Foi em Praga, na República Tcheca, que surgiu o hábito do "café pendente".
Tudo começou com o personagem de um livro.
Ele entra num bar, toma um café e, quando vem a conta, paga dois, explicando pra garçonete: "Pago o meu e deixo um pendente".
Inaugurou-se assim o costume de se deixar pagos dois, para o caso de surgir alguém sem trocado para um cafezinho.
A Livraria Argumento, do Rio, que tem em suas dependências o charmoso Café Severino, adotou esse esquema, rebatizando-o de "café do próximo".
Colocou um quadro-negro na entrada e ali vai anotando todos os cafés pendentes do dia, aqueles que já foram pagos.
Às vezes tem dois, às vezes três, às vezes nenhum.
Quem chega sem grana e vê ali no quadro que há um café pendente, pode pedi-lo sem constrangimento.
Quando voltar outro dia, com dinheiro, poderá, se quiser, pagar dois e retribuir a gentileza para o próximo desprevenido.
E assim mantém-se a corrente e ninguém fica sem café.
Num país como o nosso, com tanta gente passando dificuldades e com governantes tão desinteressados no bem-estar social, esta história me pareceu quase uma parábola.
Num cantinho do Rio de Janeiro, uns pagam os cafés dos outros, colocando em prática o tal "fazer o bem sem olhar a quem".
Claro que é apenas um charme que a livraria oferece, sem pretensões de mudar o mundo, mas eu fico pensando que este tipo de mentalidade poderia ser mais propagada entre nós.
Imagine se a moda pega em açougues, mercados, cinemas.
Você compra seis salsichões e paga sete, deixando um pendente.
Você faz as compras no mercado e deixa dois quilos de arroz pendentes.
Vai ao cinema e, em vez de comprar uma entrada, compra duas.
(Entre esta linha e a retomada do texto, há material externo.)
(** The successful path after the proof: the membership, the count and the key. *)
Lemma issue_signatures_ok {BO : BucketOk B} policy env t d blinded address t' out key0 : epoch_range (Epoch d) ->
  keys t !! Epoch d = Some key0 ->
  issue_signatures policy env t d blinded address = (t', SignaturesReply out) ->
  let r := issue_membership env d address in
  let key := quota_key (Epoch d) address in
  positive r /\ ExpiresAt d <= UnixMilli (checked r + ticketLifetime * Second)
  /\ quota_count (quota_bucket (db t')) key = quota_count (quota_bucket (db t)) key + len blinded
  /\ quota_count (quota_bucket (db t')) key <= 24
  /\ keys t' !! Epoch d = Some key0 /\ sign_all key0 blinded = Some out.
Proof.
  intros He Hk0. unfold issue_signatures, positive. cbv zeta. destruct (mem_err (issue_membership env d address)); [done|].
  destruct (member (issue_membership env d address)); [|done]. cbn [negb].
  destruct (_ >? _) eqn:E; [done|]. breflect.
  destruct (Update _ _ _) as [d1 [err|]] eqn:Eu; [done|]. apply Update_ok in Eu.
  apply quota_tx_count in Eu as [Ec Ele]; [|apply len_nonneg].
  destruct (descriptor _ _ _ _) as [t1 [[dd key]|]] eqn:Ed; [|done].
  apply descriptor_key in Ed as Hkey. destruct Hkey as [K1 [K2|[K2 _]]]; cbn in K2; [|congruence].
  change (quota_key (Epoch d) address) with (epoch_key (Epoch d) (hex_EncodeToString (sha256 address))) in *.
  eapply descriptor_quota in Ed; [|exact He]. cbn in Ed. rewrite Hk0 in K2. injection K2 as <-.
  destruct (sign_all key0 blinded) as [o|]; [|done]. intros [= <- <-]. rewrite Ed, Ec. done.
Qed.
Em todos os estabelecimentos comerciais do país, haveria um quadro-negro avisando as pendências destinadas ao próximo.
Não soluciona nada, mas é simpático.
Tá bom, eu sei, posso até ver a confusão.
Uns não iriam topar deixar pago nem um copo d'água para estes "vagabundos que não trabalham".
Alguns comerciantes rejeitariam a proposta sob o argumento de que "meu estabelecimento vai ficar cheio de mendigos".
Realmente, talvez não seja uma boa idéia para ganhar as ruas, ao menos não num país onde a carência é tanta, a falta de segurança é tanta, a desordem é tanta, e a malandragem nem se fala.
Melhor deixar o "café do próximo" como um charme a mais dentro de uma livraria carioca.
Mas de uma coisa não tenho dúvida: este exemplo pequeníssimo de boa vontade terá que um dia ser ampliado por todos nós.
Vai ter uma hora em que a gente vai ter que parar de blablablá e fazer alguma coisa de fato.
Ou a gente estende a mão pro tal do próximo, ou o próximo vai continuar exigindo o dele com uma faca apontada pra nossa garganta.
Esperar alguma atitude vinda de Brasília? Aqueles não são os próximos, aqueles são os cada vez mais distantes.
Deles não esperemos nada.
Ou a sociedade se mexe e estabelece novas formas de convívio social, com idéias simples, mas operacionais, ou o café do próximo vai nos custar cada vez mais caro.